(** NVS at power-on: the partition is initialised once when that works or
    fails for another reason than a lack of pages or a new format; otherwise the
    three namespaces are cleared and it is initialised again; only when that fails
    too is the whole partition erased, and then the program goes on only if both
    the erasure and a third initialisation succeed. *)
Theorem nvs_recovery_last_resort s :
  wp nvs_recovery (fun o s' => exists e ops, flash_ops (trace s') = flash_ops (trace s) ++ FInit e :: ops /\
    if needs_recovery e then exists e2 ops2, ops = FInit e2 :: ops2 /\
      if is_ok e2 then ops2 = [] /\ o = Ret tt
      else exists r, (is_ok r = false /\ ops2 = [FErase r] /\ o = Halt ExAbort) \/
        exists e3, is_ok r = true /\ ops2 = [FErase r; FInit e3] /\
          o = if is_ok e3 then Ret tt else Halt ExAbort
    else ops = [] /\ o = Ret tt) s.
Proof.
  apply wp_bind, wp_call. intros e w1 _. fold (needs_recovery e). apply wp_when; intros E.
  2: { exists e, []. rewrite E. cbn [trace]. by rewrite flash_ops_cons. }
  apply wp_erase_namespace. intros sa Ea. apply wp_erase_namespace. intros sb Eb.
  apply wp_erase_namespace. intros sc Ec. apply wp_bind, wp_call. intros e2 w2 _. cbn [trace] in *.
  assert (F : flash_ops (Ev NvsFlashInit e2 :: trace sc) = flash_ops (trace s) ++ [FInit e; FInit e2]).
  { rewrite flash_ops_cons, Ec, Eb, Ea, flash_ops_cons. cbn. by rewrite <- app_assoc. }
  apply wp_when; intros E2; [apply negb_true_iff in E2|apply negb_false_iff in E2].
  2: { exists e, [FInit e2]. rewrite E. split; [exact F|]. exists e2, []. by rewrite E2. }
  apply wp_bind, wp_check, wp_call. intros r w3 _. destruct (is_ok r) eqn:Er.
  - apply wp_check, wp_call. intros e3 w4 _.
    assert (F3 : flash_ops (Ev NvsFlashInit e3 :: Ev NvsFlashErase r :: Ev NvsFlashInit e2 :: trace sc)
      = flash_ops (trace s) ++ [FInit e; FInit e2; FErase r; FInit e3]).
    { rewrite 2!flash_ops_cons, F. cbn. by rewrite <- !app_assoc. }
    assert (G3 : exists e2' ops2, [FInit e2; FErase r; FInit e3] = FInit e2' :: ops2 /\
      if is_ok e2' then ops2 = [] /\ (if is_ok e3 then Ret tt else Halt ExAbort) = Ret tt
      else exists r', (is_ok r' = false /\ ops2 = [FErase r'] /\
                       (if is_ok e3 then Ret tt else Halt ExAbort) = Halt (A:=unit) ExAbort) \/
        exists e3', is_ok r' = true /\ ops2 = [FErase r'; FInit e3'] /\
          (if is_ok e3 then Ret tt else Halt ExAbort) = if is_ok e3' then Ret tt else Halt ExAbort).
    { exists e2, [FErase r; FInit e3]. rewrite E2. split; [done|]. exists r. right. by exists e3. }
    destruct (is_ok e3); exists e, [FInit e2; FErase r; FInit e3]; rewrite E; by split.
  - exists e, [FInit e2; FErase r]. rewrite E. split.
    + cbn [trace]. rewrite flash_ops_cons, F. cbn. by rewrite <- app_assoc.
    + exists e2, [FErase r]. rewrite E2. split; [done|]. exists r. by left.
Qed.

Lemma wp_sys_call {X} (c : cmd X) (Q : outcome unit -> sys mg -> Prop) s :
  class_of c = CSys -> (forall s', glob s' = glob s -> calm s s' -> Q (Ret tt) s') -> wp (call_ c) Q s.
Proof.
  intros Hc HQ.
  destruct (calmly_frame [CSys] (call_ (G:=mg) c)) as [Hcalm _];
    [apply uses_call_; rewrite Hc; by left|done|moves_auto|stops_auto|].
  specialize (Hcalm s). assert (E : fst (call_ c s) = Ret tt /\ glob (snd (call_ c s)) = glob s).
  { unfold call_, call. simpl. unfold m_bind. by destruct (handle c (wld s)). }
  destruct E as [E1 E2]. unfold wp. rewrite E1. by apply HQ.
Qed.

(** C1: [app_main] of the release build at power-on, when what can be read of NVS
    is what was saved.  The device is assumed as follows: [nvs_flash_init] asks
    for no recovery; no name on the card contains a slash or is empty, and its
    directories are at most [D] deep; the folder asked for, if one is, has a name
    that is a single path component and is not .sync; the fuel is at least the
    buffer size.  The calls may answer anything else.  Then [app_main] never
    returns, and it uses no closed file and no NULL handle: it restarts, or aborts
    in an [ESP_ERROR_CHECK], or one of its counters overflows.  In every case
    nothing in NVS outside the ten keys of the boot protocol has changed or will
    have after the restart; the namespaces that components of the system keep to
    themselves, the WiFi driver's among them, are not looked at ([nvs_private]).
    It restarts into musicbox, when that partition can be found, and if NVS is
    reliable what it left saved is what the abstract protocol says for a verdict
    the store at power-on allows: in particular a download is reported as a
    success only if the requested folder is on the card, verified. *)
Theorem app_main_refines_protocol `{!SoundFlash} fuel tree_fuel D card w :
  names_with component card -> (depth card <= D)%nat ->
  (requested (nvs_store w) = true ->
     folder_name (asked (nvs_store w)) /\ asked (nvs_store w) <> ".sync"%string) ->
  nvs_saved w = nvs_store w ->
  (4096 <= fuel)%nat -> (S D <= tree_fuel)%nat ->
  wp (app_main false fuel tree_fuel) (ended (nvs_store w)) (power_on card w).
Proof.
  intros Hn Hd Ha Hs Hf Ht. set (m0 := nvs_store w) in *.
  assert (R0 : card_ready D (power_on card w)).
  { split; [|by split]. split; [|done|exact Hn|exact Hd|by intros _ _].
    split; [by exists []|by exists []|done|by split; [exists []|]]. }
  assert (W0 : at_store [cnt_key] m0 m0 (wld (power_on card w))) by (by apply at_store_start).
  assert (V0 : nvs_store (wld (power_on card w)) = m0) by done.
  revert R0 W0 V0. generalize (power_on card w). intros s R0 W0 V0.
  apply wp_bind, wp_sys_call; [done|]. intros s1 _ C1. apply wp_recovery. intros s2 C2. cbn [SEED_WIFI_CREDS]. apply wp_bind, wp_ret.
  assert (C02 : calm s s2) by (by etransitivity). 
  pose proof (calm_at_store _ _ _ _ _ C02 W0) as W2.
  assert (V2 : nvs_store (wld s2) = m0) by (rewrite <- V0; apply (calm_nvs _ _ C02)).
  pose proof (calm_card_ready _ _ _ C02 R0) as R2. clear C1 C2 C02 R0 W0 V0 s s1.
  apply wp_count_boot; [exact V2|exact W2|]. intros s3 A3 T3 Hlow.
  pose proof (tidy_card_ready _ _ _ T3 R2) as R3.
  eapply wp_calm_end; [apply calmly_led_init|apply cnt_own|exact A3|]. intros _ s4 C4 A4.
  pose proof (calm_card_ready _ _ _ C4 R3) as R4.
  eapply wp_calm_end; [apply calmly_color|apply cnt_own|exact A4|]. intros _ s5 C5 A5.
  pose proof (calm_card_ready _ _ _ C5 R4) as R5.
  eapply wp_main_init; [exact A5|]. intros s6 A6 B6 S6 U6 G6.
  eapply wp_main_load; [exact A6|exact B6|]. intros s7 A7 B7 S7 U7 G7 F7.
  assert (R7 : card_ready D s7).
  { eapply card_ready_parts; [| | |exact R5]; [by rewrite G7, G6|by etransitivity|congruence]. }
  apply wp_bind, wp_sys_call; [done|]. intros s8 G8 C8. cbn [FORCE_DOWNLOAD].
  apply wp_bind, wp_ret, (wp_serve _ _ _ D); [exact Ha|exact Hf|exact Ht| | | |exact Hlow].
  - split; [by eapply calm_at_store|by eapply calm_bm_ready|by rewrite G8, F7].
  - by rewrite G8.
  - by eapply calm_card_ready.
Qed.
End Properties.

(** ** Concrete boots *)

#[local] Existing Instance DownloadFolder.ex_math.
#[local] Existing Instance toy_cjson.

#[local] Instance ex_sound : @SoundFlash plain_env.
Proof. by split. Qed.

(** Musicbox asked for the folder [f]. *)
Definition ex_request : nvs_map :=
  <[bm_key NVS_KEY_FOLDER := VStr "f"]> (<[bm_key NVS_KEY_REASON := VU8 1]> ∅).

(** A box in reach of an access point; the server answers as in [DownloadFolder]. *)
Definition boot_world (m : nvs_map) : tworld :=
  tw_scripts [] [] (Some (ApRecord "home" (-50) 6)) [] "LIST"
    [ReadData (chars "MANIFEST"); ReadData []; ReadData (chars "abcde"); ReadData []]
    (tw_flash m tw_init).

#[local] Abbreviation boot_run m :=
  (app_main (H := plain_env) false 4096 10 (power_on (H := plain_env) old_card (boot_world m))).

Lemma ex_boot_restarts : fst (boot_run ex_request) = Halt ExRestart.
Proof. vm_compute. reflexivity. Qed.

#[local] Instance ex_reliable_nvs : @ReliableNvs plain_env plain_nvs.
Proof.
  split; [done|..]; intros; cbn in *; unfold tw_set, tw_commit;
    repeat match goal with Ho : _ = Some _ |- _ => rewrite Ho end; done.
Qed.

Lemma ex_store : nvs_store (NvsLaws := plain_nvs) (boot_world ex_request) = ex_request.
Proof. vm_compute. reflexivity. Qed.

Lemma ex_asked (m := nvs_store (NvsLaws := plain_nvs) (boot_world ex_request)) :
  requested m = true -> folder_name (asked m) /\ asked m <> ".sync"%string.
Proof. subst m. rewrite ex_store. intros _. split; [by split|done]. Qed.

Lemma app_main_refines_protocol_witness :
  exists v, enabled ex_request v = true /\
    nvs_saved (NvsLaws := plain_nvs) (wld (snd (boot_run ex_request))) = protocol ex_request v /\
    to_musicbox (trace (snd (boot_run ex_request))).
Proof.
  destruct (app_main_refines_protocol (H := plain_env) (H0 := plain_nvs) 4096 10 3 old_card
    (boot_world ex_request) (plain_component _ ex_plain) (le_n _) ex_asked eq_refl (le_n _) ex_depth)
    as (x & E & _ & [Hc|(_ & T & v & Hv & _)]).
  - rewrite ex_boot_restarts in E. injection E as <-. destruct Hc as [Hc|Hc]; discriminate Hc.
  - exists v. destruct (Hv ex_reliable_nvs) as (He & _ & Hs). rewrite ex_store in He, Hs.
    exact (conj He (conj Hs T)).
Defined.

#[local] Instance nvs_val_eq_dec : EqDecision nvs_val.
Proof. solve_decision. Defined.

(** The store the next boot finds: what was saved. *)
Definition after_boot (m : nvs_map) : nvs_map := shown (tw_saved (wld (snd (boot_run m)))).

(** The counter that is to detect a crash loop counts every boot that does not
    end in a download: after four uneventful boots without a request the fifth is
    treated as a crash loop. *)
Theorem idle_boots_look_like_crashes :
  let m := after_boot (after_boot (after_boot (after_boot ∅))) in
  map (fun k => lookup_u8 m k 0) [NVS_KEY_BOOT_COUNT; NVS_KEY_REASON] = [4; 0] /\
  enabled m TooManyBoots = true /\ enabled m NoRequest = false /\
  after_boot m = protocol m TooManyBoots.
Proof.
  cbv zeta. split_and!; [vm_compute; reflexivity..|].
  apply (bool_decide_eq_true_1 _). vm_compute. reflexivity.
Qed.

----------------------------------------

- [PROBLEM] Where does "left" appear in the records above? Copy every line that has it.

- [REPLY TO THE EXERCISE]
    + exists e2, [FErase r]. rewrite E2. split; [done|]. exists r. by left.
    [apply uses_call_; rewrite Hc; by left|done|moves_auto|stops_auto|].
    reliable what it left saved is what the abstract protocol says for a verdict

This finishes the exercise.